Zambia: The World’s Most Polite Economic Crash Test Dummy
Victoria Falls rumbles like an overworked espresso machine while the rest of the planet argues about whose currency is collapsing fastest. Downstream, Zambia—population 20 million, GDP roughly the cost of a Silicon Valley parking lot—keeps calm and carries on, which is what you do when carrying on is the only option left on the menu.
To the outside world, Zambia is that polite guest at the geopolitical dinner party who keeps refilling everyone’s glass while quietly wondering if anyone noticed the host just pawned the silverware. Copper still pays the rent—about 70 % of export earnings—yet the price chart looks like a polygraph administered to a pathological liar. Beijing, the patient banker of last resort, has already renegotiated its loan covenants twice, proving that “debt-trap diplomacy” is really just a polite phrase for “recurring nightmare with compound interest.”
Meanwhile, the IMF—think of it as the planetary equivalent of a payday-loan shop with better branding—has swooped in with another Extended Credit Facility, complete with the ritual austerity diet. Subsidies on fuel and maize have been trimmed the way a frustrated barber trims a mullet: enthusiastically, unevenly, and without much consultation. Inflation is now sprinting at double digits, which is excellent news for anyone who enjoys watching numbers race each other like drunken greyhounds.
But here’s the kicker: Zambia is also ground zero for the global green-energy gold rush. Cobalt, nickel, manganese—every mineral required to make a Tesla feel virtuous—lies under Zambian soil. Suddenly the same governments that spent decades lecturing Lusaka about fiscal prudence are elbowing each other to sign “strategic partnerships,” a term diplomats use when they want to get engaged without actually proposing. The European Union, fresh from discovering that Russian gas is a temperamental date, has pledged €1.8 billion in green-industry funding. Washington, never one to be outbid at an auction of influence, dispatched Vice-President Harris last spring to announce “the future of electric mobility starts here.” The future, apparently, starts with a photo-op and ends with a feasibility study scheduled for sometime after the next lunar eclipse.
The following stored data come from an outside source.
(** A run whose credentials are answered with an unknown discriminant. *)
Lemma authorize_unknown_response init t0 d t username password q st :
  answers E is_initiation init ->
  getitem init "type" = Return t0 ->
  eq_str t0 "response" = false ->
  answers E is_credentials (VDict d) ->
  assoc "type" d = Some t ->
  eq_str t "response" = false ->
  eq_str t "auth" = false ->
  eq_str t "multifactor" = false ->
  (authorize E username password q st).1 =
  Raise (RiotUnknownResponseTypeError t).
Proof.
  intros Hinit Ht0 Hno Hcred Htype H1 H2 H3.
  destruct (negotiate_submits_credentials init t0 (VDict d) username password
              q st Hinit Ht0 Hno Hcred) as (st' & Hneg & _).
  erewrite authorize_negotiate_Raise; [reflexivity|].
  rewrite Hneg. by apply (authenticate_unknown d t).
Qed.

(** C1.  When the provider answers the initiation with a discriminant other
    than [response], the answer to the credentials decides the failure: with
    discriminant [auth], error [auth_failure] raises
    [RiotAuthenticationError], error [rate_limited] raises
    [RiotRatelimitError] and any other error raises
    [RiotUnknownErrorTypeError]; a discriminant other than [response], [auth]
    and [multifactor] raises [RiotUnknownResponseTypeError]. *)
Theorem credential_failure_branching (init t0 : value)
    (d : list (string * value)) (t : value)
    (username password : string) (use_query_response_mode : bool) (st : State) :
  answers E is_initiation init ->
  getitem init "type" = Return t0 ->
  eq_str t0 "response" = false ->
  answers E is_credentials (VDict d) ->
  assoc "type" d = Some t ->
  let run := (authorize E username password use_query_response_mode st).1 in
  let err := dict_get d "error" in
  (eq_str t "auth" = true -> eq_str err "auth_failure" = true ->
   run = Raise (RiotAuthenticationError err)) /\
  (eq_str t "auth" = true -> eq_str err "rate_limited" = true ->
   run = Raise RiotRatelimitError) /\
  (eq_str t "auth" = true ->
   eq_str err "auth_failure" = false -> eq_str err "rate_limited" = false ->
   run = Raise (RiotUnknownErrorTypeError err)) /\
  (eq_str t "response" = false -> eq_str t "auth" = false ->
   eq_str t "multifactor" = false ->
   run = Raise (RiotUnknownResponseTypeError t)).
Proof.
  intros Hinit Ht0 Hno Hcred Htype run err.
  pose proof (authorize_auth_error init t0 d t username password
                use_query_response_mode st Hinit Ht0 Hno Hcred Htype) as Hauth.
  fold run err in Hauth.
  repeat split.
  - intros Ht Herr. rewrite (Hauth Ht). by rewrite Herr.
  - intros Ht Herr. rewrite (Hauth Ht).
    apply eq_str_true in Herr as ->. reflexivity.
  - intros Ht Herr1 Herr2. rewrite (Hauth Ht). by rewrite Herr1, Herr2.
  - intros H1 H2 H3.
    by apply (authorize_unknown_response init t0 d t).
Qed.

End Authorize.

(** ** __update *)

Lemma comprehension_if_not_underscore (keys : list string) :
  "" ∉ keys ->
  comprehension_if not_underscore keys =
  Return (filter (fun key => is_public key = true) keys).
Proof.
  induction keys as [|key keys IH]; intros Hno; [done|].
  apply not_elem_of_cons in Hno as [Hkey Hkeys].
  cbn [comprehension_if]. rewrite (IH Hkeys).
  destruct key as [|c key]; [done|]. cbn [not_underscore obind].
  rewrite filter_cons. cbn [is_public].
  by destruct (negb (Ascii.eqb c "_")).
Qed.

(** On an instance without an attribute of empty name the allow-list is the
    public names of [attrs]. *)
Lemma predefined_keys_public s :
  attrs s !! "" = None ->
  exists keys,
    predefined_keys s = Return keys /\
    forall key, key ∈ keys <-> is_public key = true /\ is_Some (attrs s !! key).
Proof.
  intros Hno. eexists. split.
  - unfold predefined_keys. apply comprehension_if_not_underscore.
    unfold dict_keys. rewrite !not_elem_of_cons. repeat split; try done.
    intros ([k v] & Hk & Hin)%list_elem_of_fmap. cbn in Hk. subst k.
    apply elem_of_map_to_list in Hin. congruence.
  - intros key. rewrite list_elem_of_filter. unfold dict_keys.
    rewrite !elem_of_cons. split.
    + intros [Hpub [-> | [-> | Hin]]]; try discriminate Hpub.
      split; [done|].
      apply list_elem_of_fmap in Hin as ([k v] & -> & Hin).
      apply elem_of_map_to_list in Hin. by eexists.
    + intros [Hpub [v Hv]]. split; [done|]. right; right.
      apply list_elem_of_fmap. exists (key, v). split; [done|].
      by apply elem_of_map_to_list.
Qed.

(** [dict_update] writes [attrs] only. *)
Lemma dict_update_private s items :
  _auth_ssl_ctx (dict_update s items) = _auth_ssl_ctx s /\
  _cookie_jar (dict_update s items) = _cookie_jar s.
Proof.
  revert s. induction items as [|[k v] items IH]; intros s; [done|].
  destruct (IH (setattr s k v)) as [H1 H2].
  change (dict_update s ((k, v) :: items)) with (dict_update (setattr s k v) items).
  by rewrite H1, H2.
Qed.

Lemma dict_update_other s items key :
  key ∉ items.*1 ->
  attrs (dict_update s items) !! key = attrs s !! key.
Proof.
  revert s. induction items as [|[k v] items IH]; intros s Hno; [done|].
  cbn [fmap list_fmap fst] in Hno. apply not_elem_of_cons in Hno as [Hk Hrest].
  change (dict_update s ((k, v) :: items)) with (dict_update (setattr s k v) items).
  rewrite (IH _ Hrest). cbn [setattr attrs]. by rewrite lookup_insert_ne.
Qed.

Lemma dict_update_written s items key v :
  NoDup items.*1 ->
  (key, v) ∈ items ->
  attrs (dict_update s items) !! key = Some v.
Proof.
  revert s. induction items as [|[k w] items IH]; intros s Hdup Hin.
  - by apply elem_of_nil in Hin.
  - cbn [fmap list_fmap fst] in Hdup. apply NoDup_cons in Hdup as [Hk Hdup].
    change (dict_update s ((k, w) :: items)) with (dict_update (setattr s k w) items).
    apply elem_of_cons in Hin as [[= -> ->] | Hin].
    + rewrite (dict_update_other _ _ _ Hk). cbn [setattr attrs].
      by rewrite lookup_insert_eq.
    + by apply IH.
Qed.

Lemma in_list_true key keys : in_list key keys = true <-> key ∈ keys.
Proof. unfold in_list. apply bool_decide_eq_true. Qed.

Lemma if_predefined_NoDup keys items :
  NoDup items.*1 -> NoDup (if_predefined keys items).*1.
Proof.
  intros Hdup. eapply sublist_NoDup; [exact Hdup|].
  unfold if_predefined. apply fmap_sublist, sublist_filter.
Qed.

Lemma if_predefined_elem_of keys items key v :
  (key, v) ∈ if_predefined keys items <-> key ∈ keys /\ (key, v) ∈ items.
Proof.
  unfold if_predefined. rewrite list_elem_of_filter. cbn [fst].
  by rewrite in_list_true.
Qed.

(** The attributes after [self.__dict__.update] with the admitted items of
    [kwargs]. *)
Lemma update_kwargs_lookup s keys (kwargs : gmap string string) key :
  attrs (dict_update s (if_predefined keys (map_to_list (VStr <$> kwargs)))) !! key =
  if in_list key keys
  then match kwargs !! key with
       | Some v => Some (VStr v)
       | None => attrs s !! key
       end
  else attrs s !! key.
Proof.
  destruct (in_list key keys) eqn:Hin.
  - destruct (kwargs !! key) as [v|] eqn:Hkw.
    + apply dict_update_written.
      * apply if_predefined_NoDup, NoDup_fst_map_to_list.
      * apply if_predefined_elem_of. split; [by apply in_list_true|].
        apply elem_of_map_to_list. by rewrite lookup_fmap, Hkw.
    + apply dict_update_other.
      intros ([k v] & Hk & Hel)%list_elem_of_fmap. cbn in Hk. subst k.
      apply if_predefined_elem_of in Hel as [_ Hel].
      apply elem_of_map_to_list in Hel. rewrite lookup_fmap, Hkw in Hel.
      discriminate.
  - apply dict_update_other.
    intros ([k v] & Hk & Hel)%list_elem_of_fmap. cbn in Hk. subst k.
    apply if_predefined_elem_of in Hel as [Hel _].
    apply in_list_true in Hel. congruence.
Qed.

(** [predefined_keys] returns only on an instance without an attribute of
    empty name. *)
Lemma comprehension_if_not_underscore_Return keys l :
  comprehension_if not_underscore keys = Return l -> "" ∉ keys.
Proof.
  revert l. induction keys as [|key keys IH]; intros l H.
  - apply not_elem_of_nil.
  - cbn [comprehension_if] in H. destruct key as [|c key]; [discriminate|].
    cbn [not_underscore obind] in H.
    destruct (comprehension_if not_underscore keys) as [l'|] eqn:Hl; [|discriminate].
    apply not_elem_of_cons. split; [done|]. by apply (IH l').
Qed.

Lemma predefined_keys_Return s keys :
  predefined_keys s = Return keys ->
  forall key, key ∈ keys <-> is_public key = true /\ is_Some (attrs s !! key).
Proof.
  intros Hkeys.
  assert (attrs s !! "" = None) as Hno.
  { destruct (attrs s !! "") as [v|] eqn:Hv; [|done]. exfalso.
    apply comprehension_if_not_underscore_Return in Hkeys. apply Hkeys.
    unfold dict_keys. do 2 apply list_elem_of_further.
    apply list_elem_of_fmap. exists ("", v). split; [done|].
    by apply elem_of_map_to_list. }
  destruct (predefined_keys_public s Hno) as (keys' & Hkeys' & Hspec).
  rewrite Hkeys in Hkeys'. by injection Hkeys' as ->.
Qed.

Section Update.

Context (E : Env).

(** What the extractor hands back writes [user_id] and [expires_at] at
    most, when [key_attr_pairs] is the default or a string. *)
Lemma additional_data_names s key_attr_pairs additional_data :
  __get_keys_from_access_token E s key_attr_pairs = Return additional_data ->
  match key_attr_pairs with
  | Pairs l => additional_data.*1 = l.*2
  | Chars _ => additional_data = []
  end.
Proof.
  unfold __get_keys_from_access_token.
  repeat (match goal with |- obind ?o _ = _ -> _ => destruct o; [cbn [obind]|discriminate] end).
  destruct key_attr_pairs as [l|cs].
  - revert additional_data. induction l as [|[key attr] l IH]; intros ad.
    + by intros [= <-].
    + cbn [comprehension].
      match goal with |- context [get ?d key] => destruct (get d key) end;
        [|discriminate].
      cbn [obind].
      destruct (comprehension _ l) as [ys|]; [|discriminate]. cbn [obind].
      intros [= <-]. cbn. f_equal. by apply IH.
  - destruct (list_ascii_of_string cs); [by intros [= <-]|discriminate].
Qed.


(** The session's [token_type] once [__update] has returned. *)
Lemma __update_token_type s key_attr_pairs kwargs s' :
  __update E s true key_attr_pairs kwargs = (Return tt, s') ->
  (key_attr_pairs = default_key_attr_pairs \/ exists cs, key_attr_pairs = Chars cs) ->
  attrs s' !! "token_type" =
  match attrs s !! "token_type", kwargs !! "token_type" with
  | Some _, Some v => Some (VStr v)
  | old, _ => old
  end.
Proof.
  intros Hrun Hpairs. unfold __update in Hrun.
  destruct (predefined_keys s) as [keys|] eqn:Hkeys; [|discriminate].
  pose proof (predefined_keys_Return s keys Hkeys "token_type") as Hin.
  match type of Hrun with context [__get_keys_from_access_token E ?x _] =>
    set (s1 := x) in *
  end.
  destruct (__get_keys_from_access_token E s1 key_attr_pairs)
    as [additional_data|] eqn:Hget; [|discriminate].
  injection Hrun as <-.
  apply additional_data_names in Hget.
  rewrite dict_update_other.
  - subst s1. rewrite update_kwargs_lookup.
    destruct (in_list "token_type" keys) eqn:Hallowed.
    + apply in_list_true, Hin in Hallowed as [_ [old ->]]. done.
    + destruct (attrs s !! "token_type") as [old|] eqn:Hold; [|done].
      exfalso. apply not_true_iff_false in Hallowed. apply Hallowed.
      apply in_list_true, Hin. split; [done | by eexists].
  - intros ([k v] & Hk & Hel)%list_elem_of_fmap. cbn in Hk. subst k.
    apply if_predefined_elem_of in Hel as [_ Hel].
    assert ("token_type" ∈ additional_data.*1) as Hname.
    { apply list_elem_of_fmap. by exists ("token_type", v). }
    destruct Hpairs as [-> | [cs ->]].
    + rewrite Hget in Hname. cbn in Hname.
      repeat (apply elem_of_cons in Hname as [Hname | Hname]; [discriminate|]).
      by apply elem_of_nil in Hname.
    + rewrite Hget in Hname. by apply elem_of_nil in Hname.
Qed.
Back home, President Hakainde Hichilema—elected on a tsunami of hope so large it had its own weather system—now governs a country where 60 % of the population is under 25 and half of them are underemployed. That demographic dividend looks less like a dividend and more like a ticking IOU. Social media is awash in memes comparing the kwacha to a Netflix subscription: keeps getting cheaper, but the content stays the same. Still, Zambians retain a genetic immunity to hysteria, possibly because the alternative is simply too exhausting. When the central bank recently introduced new “inflation-resistant” banknotes, the joke in Lusaka’s bars was that the notes were so secure even their own value couldn’t break in.
Globally, Zambia’s predicament is a pocket-sized parable for the late-capitalist era: post-colonial state meets post-neoliberal hangover, garnished with climate change and served on a bed of critical minerals. If the country can convert geological luck into broad-based prosperity, it becomes the poster child for “just transition.” If it can’t, it remains what hedge-fund analysts privately call “optionality”—a polite word for “place to park risk until someone figures out the exit.” Either way, the waterfalls keep falling, indifferent to tariffs, tweets, or the eternal optimism of consultants arriving with PowerPoint decks thicker than the Zambezi in flood season.
So raise a glass—preferably of Mosi lager, not imported champagne—to Zambia: the nation teaching the planet that survival is just another export commodity, priced daily in the currency of whatever crisis happens to be trending.